一直在纠结要不要写这篇稿子,这也许会在信息安全行业掀起一片波澜和争议,但是不说,却始终无法摆脱对这个阳光行业的迷惑并心生退意。本文不针对任何一家具体的机构和个人,如有雷同纯属巧合,切勿对号入座。
从05年至今,总有甲方、代理商、集成商要求我推荐安全产品,但是这个要求对于我而言总是难以启齿,刚开始属于无知者的时候还敢推荐一二,但是时间越久发现自己越没有推荐的勇气,很多出道比我晚很多的朋友开着属于自己的车子,住着比我大的房子劝我,“你开开尊口,或许能够获得更多的收益,何苦自命清高?”
说实话,时至今日,越来越感觉国内信息安全产品从需求到实现总是有种莫名的悲哀。
首先,我们对信息安全产品的需求在哪里?
信息安全产品的需求在我国形成的模式通常有以下几种,第一、符合国家等级保护或其他政策与规定的要求;第二、基于业务的驱动;第三、基于安全状态的变化导致的需求;第四、建立在商业利益驱动下。

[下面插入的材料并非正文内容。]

(* ===== verification/Endpoints.v ===== *)
(** * The endpoints

    [src/app/api/routes]: every route as a program that answers or raises, over
    the commands of the other files, with the dependencies of [api/deps.py] in
    the order FastAPI resolves them: those of the route, those of its
    parameters, then the body.  A request runs in one session of its own. *)

From Stdlib Require Import QArith_base.
From S2P Require Import Prelude Decimal Datetime Json Errors Price TradingSession Intent Evaluation Twap Tables Store CoreSchema Lifecycle Pagination.
From S2P Require Import IntentRepo Quotes CreateIntent Dispatcher KillSwitch RateLimiter AuthRepos Tokens Auth Account.
From S2P Require Import Telegram TelegramRoute LegacyTrigger LegacyCommands TwapWorker Responses ClientIp Schemas Symbols.
From S2P Require Idempotency Notifications LegacyRepo Config.

#[local] Open Scope string_scope.
#[local] Open Scope list_scope.
#[local] Open Scope Z_scope.

(** What the endpoints read of a request.  The body is [None] when it is no
    JSON document. *)
Record Request : Type := mkHttpRequest {
  hq_authorization : option string;
  hq_idempotency_key : option string;
  hq_origin : option string;
  hq_referer : option string;
  hq_csrf_header : option string;
  hq_refresh_cookie : option string;
  hq_csrf_cookie : option string;
  hq_peer : option string;
  hq_forwarded : option string;
  hq_telegram_secret : option string;
  hq_body : option jvalue;
}.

按照常规而言,前三类应该是信息安全行业的主要诱因,但是,恰恰第四类却成为市场的主导,大量的产品买而无用,需而无供,导致市场上各类产品参差不齐,低价低质产品挤压市场,使得技术型行业向商务型行业转化,而信息安全本身的技术含量大打折扣。安全公司中技术不如销售,能做的不如能说的。嘴巴决定技术了,最终形成了一个恶性循环。
其次,安全产品走向何方
传统的安全产品中防火墙、IDS、防病毒产品被很多人认为没有了市场价值,取而代之的是UTM、下一代防火墙、WAF、AVW、IPS及大量的概念型产品,各个厂商都在努力的去追求概念最为打入市场的契机,这种思想本身可以刺激市场的发展并且为信息安全领域带来新的血液,然而我们看到的却是另外一种景象。以SOC为例,SOC可以看成是SIEM(SecurityInformationandEventManagement,安全信息与事件管理)与MSSP(ManagedSecurityServiceProvider,可管理安全服务提供商)的变种,国内的厂商往往把SOC当成一个纯粹的产品来销售,但是SOC真正的价值却被抛弃。SOC真正的价值在于服务而不是去通过一个无情的机器去发送告警,用户不一定是专业的安全人员,他需要自动化的收集和专业的分析来应对各类事件,当SOC失去了专业的分析团队时,他已经失去的意义。
对于安全产品而言,做好自己,如同武侠一样,把一门最基础的功夫练到纯属,一样可以行走江湖扬名立万,但是这一点在急功近利的信息安全行业中荡然无存。如果连最基础的边界保护都做不好,最传统的检测机制都不能完善,你还能做出什么样的好产品出来?
概念型产品的路到底能走多远,建议我们的厂商能够好好思考一下,当市场不在以商务为主导的时候,我们的厂家的抗打击能力何在?
第三,如何看待专业?
什么是专业?记得国内最早的几家安全厂家天融信专注于防火墙,绿盟的IDS和漏洞扫描横扫天下,启明靠IDS起家,每家公司都用自己最擅长的一个产品作为打入市场的楔子,牢牢的把持市场,即使到了今天,他们都没有放弃对自己擅长的产品放弃研发,并且在此基础上发展与之相关的产品,这是一种专业。反过来,现在更多的厂家却是努力拉长生产线,利用产品的种类去冲击市场,在不具备成熟的研发的情况下只能去不断的OEM,甚至不断的更换OEM,导致产品的售后和维护缺乏后劲,在齐备的产品线中很难找到一款能够作为主打的产品。
第四,到底什么样的产品才是优秀的?
通常而言,市场占有率最高的应该是优秀的产品,但是这个就和中国的房市一样,卖的最好的楼盘不一定就是入住率最高的。在中国选择产品,销量很难作为衡量的基准,而产品的参数大多水分十足,因此,如果能够在公平的环境下挑选,最好的方法就是通过一个可信的第三方进行实际环境的测试,这个才是检验真理的最好标准。
此文之后,建议大家不要在问我谁的产品好这个问题,更不要问我哪家公司优秀。最好的答案是找用过这些产品的甲方和接受过这些公司服务的甲方去了解,至少,我能置身于漩涡之外,若干年后退出这个行业也能得到一个安身立命的地方。